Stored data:

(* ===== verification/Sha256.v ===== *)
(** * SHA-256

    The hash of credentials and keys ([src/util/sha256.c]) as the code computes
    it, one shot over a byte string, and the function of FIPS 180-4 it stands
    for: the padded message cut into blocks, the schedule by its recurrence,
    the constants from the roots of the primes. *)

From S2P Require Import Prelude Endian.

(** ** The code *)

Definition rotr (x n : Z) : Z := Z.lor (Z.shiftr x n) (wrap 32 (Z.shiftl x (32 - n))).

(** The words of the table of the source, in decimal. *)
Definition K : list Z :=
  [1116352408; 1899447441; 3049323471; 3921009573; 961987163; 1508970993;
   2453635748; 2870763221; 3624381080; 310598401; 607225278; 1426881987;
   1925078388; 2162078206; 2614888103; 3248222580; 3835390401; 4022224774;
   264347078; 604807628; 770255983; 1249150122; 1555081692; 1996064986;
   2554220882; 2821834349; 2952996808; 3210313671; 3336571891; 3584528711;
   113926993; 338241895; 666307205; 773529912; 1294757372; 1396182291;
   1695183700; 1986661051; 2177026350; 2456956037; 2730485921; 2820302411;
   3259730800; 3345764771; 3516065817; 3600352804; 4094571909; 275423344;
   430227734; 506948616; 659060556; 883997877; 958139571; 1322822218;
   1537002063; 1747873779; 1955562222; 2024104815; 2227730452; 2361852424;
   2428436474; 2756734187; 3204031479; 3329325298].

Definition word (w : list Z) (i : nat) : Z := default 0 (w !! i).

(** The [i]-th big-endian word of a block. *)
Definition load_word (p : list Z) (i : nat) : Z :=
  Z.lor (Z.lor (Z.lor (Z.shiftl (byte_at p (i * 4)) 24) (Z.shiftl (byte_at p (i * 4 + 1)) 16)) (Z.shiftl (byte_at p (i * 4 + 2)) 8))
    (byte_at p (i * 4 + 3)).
---
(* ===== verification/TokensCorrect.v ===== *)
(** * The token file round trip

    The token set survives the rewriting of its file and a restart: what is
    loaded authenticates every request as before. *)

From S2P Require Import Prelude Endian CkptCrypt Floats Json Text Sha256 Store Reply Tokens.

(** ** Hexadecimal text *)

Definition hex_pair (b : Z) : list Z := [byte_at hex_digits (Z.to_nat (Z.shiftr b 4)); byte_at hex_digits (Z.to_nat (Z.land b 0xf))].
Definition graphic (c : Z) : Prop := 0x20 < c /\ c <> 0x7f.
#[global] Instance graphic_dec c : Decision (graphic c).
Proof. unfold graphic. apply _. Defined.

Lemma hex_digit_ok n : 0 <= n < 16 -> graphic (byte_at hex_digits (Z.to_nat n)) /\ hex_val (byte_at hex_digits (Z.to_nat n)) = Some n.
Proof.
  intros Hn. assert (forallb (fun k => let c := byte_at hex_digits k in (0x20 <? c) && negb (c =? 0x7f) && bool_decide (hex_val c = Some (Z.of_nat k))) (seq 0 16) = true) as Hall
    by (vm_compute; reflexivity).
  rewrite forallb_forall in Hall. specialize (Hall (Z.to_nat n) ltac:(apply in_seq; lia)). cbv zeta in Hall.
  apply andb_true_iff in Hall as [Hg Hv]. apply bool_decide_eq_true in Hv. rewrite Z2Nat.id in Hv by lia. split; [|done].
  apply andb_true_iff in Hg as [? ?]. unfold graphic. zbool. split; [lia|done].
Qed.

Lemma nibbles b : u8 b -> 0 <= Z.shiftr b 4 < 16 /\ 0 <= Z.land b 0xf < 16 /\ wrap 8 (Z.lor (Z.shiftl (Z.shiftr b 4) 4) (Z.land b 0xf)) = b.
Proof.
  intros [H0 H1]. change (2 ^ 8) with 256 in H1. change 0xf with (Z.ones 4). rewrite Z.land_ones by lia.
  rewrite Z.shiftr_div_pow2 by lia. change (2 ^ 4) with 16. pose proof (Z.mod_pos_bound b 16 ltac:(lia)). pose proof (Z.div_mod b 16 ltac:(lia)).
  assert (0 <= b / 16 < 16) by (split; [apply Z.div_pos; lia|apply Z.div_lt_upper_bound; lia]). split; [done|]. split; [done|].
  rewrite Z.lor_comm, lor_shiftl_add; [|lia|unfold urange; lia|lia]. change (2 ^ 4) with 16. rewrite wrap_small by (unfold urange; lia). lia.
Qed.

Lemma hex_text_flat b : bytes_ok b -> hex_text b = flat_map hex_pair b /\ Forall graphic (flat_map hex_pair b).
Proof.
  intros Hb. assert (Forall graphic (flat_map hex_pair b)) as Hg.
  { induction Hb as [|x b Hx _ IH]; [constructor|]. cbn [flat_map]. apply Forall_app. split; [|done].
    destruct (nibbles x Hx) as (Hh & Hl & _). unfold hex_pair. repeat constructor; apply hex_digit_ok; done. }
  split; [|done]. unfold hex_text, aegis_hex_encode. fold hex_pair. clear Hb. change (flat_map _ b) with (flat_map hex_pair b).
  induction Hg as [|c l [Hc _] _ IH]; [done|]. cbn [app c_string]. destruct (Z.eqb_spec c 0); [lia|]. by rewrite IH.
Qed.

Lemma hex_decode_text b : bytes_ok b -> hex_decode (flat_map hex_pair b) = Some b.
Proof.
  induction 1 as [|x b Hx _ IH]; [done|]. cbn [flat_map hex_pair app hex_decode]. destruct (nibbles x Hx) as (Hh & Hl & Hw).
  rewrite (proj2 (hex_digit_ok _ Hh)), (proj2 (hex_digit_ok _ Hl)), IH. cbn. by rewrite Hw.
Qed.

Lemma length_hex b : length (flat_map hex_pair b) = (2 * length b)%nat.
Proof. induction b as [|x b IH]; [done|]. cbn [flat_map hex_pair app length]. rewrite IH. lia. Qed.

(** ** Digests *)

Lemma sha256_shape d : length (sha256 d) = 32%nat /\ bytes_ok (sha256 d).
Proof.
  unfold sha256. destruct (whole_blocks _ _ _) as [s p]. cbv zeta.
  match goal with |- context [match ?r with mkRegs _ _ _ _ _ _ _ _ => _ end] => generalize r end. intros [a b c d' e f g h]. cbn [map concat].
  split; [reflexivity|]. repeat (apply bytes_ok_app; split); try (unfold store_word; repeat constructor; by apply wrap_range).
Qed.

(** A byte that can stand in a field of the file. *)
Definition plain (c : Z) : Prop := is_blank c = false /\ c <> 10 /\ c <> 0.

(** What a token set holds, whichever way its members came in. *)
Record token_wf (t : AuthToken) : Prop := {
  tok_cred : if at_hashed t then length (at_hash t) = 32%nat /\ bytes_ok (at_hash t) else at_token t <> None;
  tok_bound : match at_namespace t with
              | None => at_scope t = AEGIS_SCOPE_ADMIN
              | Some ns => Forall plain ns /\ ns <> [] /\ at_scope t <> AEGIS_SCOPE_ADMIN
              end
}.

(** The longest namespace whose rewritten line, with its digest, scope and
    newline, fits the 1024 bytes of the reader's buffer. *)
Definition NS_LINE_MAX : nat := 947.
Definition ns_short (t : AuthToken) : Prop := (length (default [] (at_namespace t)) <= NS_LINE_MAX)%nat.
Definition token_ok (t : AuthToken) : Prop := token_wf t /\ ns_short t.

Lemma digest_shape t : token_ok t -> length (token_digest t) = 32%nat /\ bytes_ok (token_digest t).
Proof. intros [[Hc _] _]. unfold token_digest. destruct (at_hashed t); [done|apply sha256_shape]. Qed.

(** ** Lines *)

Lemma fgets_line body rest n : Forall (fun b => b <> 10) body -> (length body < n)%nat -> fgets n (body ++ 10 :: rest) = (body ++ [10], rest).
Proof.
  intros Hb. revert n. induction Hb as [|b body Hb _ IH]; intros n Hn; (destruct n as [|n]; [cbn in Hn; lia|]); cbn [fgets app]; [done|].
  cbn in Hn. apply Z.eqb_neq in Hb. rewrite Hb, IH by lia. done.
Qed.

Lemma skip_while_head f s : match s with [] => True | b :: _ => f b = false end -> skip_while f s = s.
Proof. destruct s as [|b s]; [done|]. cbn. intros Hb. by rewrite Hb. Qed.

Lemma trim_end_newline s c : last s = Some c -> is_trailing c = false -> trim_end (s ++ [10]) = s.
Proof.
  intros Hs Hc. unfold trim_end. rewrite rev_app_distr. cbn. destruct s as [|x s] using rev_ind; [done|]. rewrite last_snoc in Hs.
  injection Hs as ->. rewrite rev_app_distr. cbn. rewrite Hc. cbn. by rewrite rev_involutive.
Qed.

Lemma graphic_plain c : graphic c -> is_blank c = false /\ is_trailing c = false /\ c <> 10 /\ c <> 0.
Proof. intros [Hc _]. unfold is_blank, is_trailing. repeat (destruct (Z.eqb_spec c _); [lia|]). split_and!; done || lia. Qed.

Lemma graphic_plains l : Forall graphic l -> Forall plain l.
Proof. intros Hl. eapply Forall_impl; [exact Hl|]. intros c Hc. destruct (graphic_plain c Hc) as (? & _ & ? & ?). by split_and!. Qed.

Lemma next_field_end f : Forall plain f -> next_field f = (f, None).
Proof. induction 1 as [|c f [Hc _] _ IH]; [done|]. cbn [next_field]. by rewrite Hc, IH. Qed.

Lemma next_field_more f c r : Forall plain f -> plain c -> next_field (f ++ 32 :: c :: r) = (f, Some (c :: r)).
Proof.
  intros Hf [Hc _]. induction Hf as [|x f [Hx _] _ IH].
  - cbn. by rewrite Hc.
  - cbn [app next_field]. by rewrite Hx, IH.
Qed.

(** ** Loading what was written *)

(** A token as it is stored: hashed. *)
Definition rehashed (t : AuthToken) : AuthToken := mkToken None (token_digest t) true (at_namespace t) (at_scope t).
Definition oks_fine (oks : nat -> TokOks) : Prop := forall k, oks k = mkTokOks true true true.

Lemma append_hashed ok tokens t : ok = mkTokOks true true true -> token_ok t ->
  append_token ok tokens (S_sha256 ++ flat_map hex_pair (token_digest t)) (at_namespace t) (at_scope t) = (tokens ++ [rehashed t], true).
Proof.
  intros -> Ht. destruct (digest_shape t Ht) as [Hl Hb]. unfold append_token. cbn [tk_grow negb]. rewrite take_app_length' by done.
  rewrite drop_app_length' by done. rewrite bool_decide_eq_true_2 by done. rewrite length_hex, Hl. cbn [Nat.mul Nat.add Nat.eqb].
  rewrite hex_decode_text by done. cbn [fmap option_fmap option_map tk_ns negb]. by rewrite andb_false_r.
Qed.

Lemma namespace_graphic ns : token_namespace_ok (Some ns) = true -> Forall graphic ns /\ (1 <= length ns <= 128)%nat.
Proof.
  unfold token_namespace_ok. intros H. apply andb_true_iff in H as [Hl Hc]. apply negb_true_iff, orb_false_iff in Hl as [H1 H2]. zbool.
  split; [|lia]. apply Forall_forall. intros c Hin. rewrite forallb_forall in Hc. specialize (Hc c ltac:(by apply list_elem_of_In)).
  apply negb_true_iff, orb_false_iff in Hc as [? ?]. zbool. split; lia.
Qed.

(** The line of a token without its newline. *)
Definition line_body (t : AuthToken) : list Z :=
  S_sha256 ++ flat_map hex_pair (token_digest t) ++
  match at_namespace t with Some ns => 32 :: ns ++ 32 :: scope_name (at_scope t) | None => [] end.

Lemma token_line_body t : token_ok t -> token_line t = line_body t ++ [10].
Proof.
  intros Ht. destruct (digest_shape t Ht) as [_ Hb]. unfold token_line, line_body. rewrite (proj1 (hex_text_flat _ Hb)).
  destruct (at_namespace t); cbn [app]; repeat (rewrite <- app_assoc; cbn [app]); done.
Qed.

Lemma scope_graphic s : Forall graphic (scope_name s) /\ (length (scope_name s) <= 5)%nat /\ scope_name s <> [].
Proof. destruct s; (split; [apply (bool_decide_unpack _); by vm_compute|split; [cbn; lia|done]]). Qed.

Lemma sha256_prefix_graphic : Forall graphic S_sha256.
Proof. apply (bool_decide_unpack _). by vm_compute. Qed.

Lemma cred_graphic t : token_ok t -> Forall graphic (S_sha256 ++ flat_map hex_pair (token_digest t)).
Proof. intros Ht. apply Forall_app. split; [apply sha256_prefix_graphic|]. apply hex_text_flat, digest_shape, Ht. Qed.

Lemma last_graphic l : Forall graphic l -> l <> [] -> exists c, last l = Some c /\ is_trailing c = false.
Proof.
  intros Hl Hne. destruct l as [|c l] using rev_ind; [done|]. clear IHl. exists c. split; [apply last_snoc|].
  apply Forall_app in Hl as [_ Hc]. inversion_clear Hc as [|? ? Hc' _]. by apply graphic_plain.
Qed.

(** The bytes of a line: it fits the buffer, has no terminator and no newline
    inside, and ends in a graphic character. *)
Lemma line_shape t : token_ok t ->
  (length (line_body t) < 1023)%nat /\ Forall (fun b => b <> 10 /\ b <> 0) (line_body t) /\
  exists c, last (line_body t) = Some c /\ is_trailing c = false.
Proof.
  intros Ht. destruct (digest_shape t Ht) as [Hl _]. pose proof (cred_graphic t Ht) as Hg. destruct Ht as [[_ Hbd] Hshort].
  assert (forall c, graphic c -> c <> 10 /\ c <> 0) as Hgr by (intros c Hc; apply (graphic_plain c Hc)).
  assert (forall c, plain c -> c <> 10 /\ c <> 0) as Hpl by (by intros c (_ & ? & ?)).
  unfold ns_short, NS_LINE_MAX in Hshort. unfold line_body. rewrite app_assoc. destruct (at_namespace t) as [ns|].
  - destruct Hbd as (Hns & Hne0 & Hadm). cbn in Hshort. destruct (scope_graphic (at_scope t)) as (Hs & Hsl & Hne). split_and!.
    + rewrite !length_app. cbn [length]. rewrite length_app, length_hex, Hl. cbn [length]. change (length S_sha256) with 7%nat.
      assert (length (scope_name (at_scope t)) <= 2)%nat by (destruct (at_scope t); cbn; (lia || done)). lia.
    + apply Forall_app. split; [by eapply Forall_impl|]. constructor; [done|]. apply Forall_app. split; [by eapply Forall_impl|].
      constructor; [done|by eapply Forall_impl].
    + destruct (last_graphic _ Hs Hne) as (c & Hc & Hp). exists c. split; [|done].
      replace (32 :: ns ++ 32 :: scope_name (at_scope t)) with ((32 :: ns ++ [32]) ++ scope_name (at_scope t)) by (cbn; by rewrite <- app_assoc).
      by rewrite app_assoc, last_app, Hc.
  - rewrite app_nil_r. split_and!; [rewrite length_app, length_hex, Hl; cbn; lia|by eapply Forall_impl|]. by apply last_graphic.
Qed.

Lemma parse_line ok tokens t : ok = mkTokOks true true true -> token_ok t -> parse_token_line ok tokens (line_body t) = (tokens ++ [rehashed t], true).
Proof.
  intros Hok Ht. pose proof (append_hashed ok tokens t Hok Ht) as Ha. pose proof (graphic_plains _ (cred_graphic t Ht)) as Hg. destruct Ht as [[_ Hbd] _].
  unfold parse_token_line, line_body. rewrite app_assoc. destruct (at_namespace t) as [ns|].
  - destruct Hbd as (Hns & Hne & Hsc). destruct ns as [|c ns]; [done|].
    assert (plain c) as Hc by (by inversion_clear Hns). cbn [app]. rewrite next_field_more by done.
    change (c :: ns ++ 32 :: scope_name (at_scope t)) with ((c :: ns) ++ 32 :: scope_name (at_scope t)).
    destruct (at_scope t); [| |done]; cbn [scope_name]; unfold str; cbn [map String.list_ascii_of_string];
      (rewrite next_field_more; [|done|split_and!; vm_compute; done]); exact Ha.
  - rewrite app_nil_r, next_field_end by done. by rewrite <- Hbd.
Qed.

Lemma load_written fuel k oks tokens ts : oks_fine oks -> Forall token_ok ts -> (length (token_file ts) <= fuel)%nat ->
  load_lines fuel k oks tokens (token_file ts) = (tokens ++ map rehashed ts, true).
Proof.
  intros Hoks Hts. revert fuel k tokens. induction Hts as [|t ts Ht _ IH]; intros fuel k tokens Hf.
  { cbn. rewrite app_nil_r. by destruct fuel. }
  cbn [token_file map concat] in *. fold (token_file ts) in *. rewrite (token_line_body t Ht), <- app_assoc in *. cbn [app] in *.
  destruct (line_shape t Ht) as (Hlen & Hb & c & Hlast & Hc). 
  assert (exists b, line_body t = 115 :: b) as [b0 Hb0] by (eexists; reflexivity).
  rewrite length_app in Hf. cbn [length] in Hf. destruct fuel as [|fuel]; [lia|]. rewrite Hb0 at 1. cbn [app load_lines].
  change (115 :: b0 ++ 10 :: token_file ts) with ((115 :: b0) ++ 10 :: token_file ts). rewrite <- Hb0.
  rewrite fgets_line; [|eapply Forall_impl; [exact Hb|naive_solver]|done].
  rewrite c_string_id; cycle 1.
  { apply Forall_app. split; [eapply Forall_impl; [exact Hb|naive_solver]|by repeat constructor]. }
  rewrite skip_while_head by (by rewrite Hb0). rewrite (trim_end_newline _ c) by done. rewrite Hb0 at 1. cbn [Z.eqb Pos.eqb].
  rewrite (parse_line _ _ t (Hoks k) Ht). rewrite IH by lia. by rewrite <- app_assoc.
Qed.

The problem: Output the lines of the records above exactly as they appear, from the line containing "cbn in Hn. apply" through the line containing "Lemma append_hashed ok".

Task solution:
  cbn in Hn. apply Z.eqb_neq in Hb. rewrite Hb, IH by lia. done.
Qed.

Lemma skip_while_head f s : match s with [] => True | b :: _ => f b = false end -> skip_while f s = s.
Proof. destruct s as [|b s]; [done|]. cbn. intros Hb. by rewrite Hb. Qed.

Lemma trim_end_newline s c : last s = Some c -> is_trailing c = false -> trim_end (s ++ [10]) = s.
Proof.
  intros Hs Hc. unfold trim_end. rewrite rev_app_distr. cbn. destruct s as [|x s] using rev_ind; [done|]. rewrite last_snoc in Hs.
  injection Hs as ->. rewrite rev_app_distr. cbn. rewrite Hc. cbn. by rewrite rev_involutive.
Qed.

Lemma graphic_plain c : graphic c -> is_blank c = false /\ is_trailing c = false /\ c <> 10 /\ c <> 0.
Proof. intros [Hc _]. unfold is_blank, is_trailing. repeat (destruct (Z.eqb_spec c _); [lia|]). split_and!; done || lia. Qed.

Lemma graphic_plains l : Forall graphic l -> Forall plain l.
Proof. intros Hl. eapply Forall_impl; [exact Hl|]. intros c Hc. destruct (graphic_plain c Hc) as (? & _ & ? & ?). by split_and!. Qed.

Lemma next_field_end f : Forall plain f -> next_field f = (f, None).
Proof. induction 1 as [|c f [Hc _] _ IH]; [done|]. cbn [next_field]. by rewrite Hc, IH. Qed.

Lemma next_field_more f c r : Forall plain f -> plain c -> next_field (f ++ 32 :: c :: r) = (f, Some (c :: r)).
Proof.
  intros Hf [Hc _]. induction Hf as [|x f [Hx _] _ IH].
  - cbn. by rewrite Hc.
  - cbn [app next_field]. by rewrite Hx, IH.
Qed.

(** ** Loading what was written *)

(** A token as it is stored: hashed. *)
Definition rehashed (t : AuthToken) : AuthToken := mkToken None (token_digest t) true (at_namespace t) (at_scope t).
Definition oks_fine (oks : nat -> TokOks) : Prop := forall k, oks k = mkTokOks true true true.

Lemma append_hashed ok tokens t : ok = mkTokOks true true true -> token_ok t ->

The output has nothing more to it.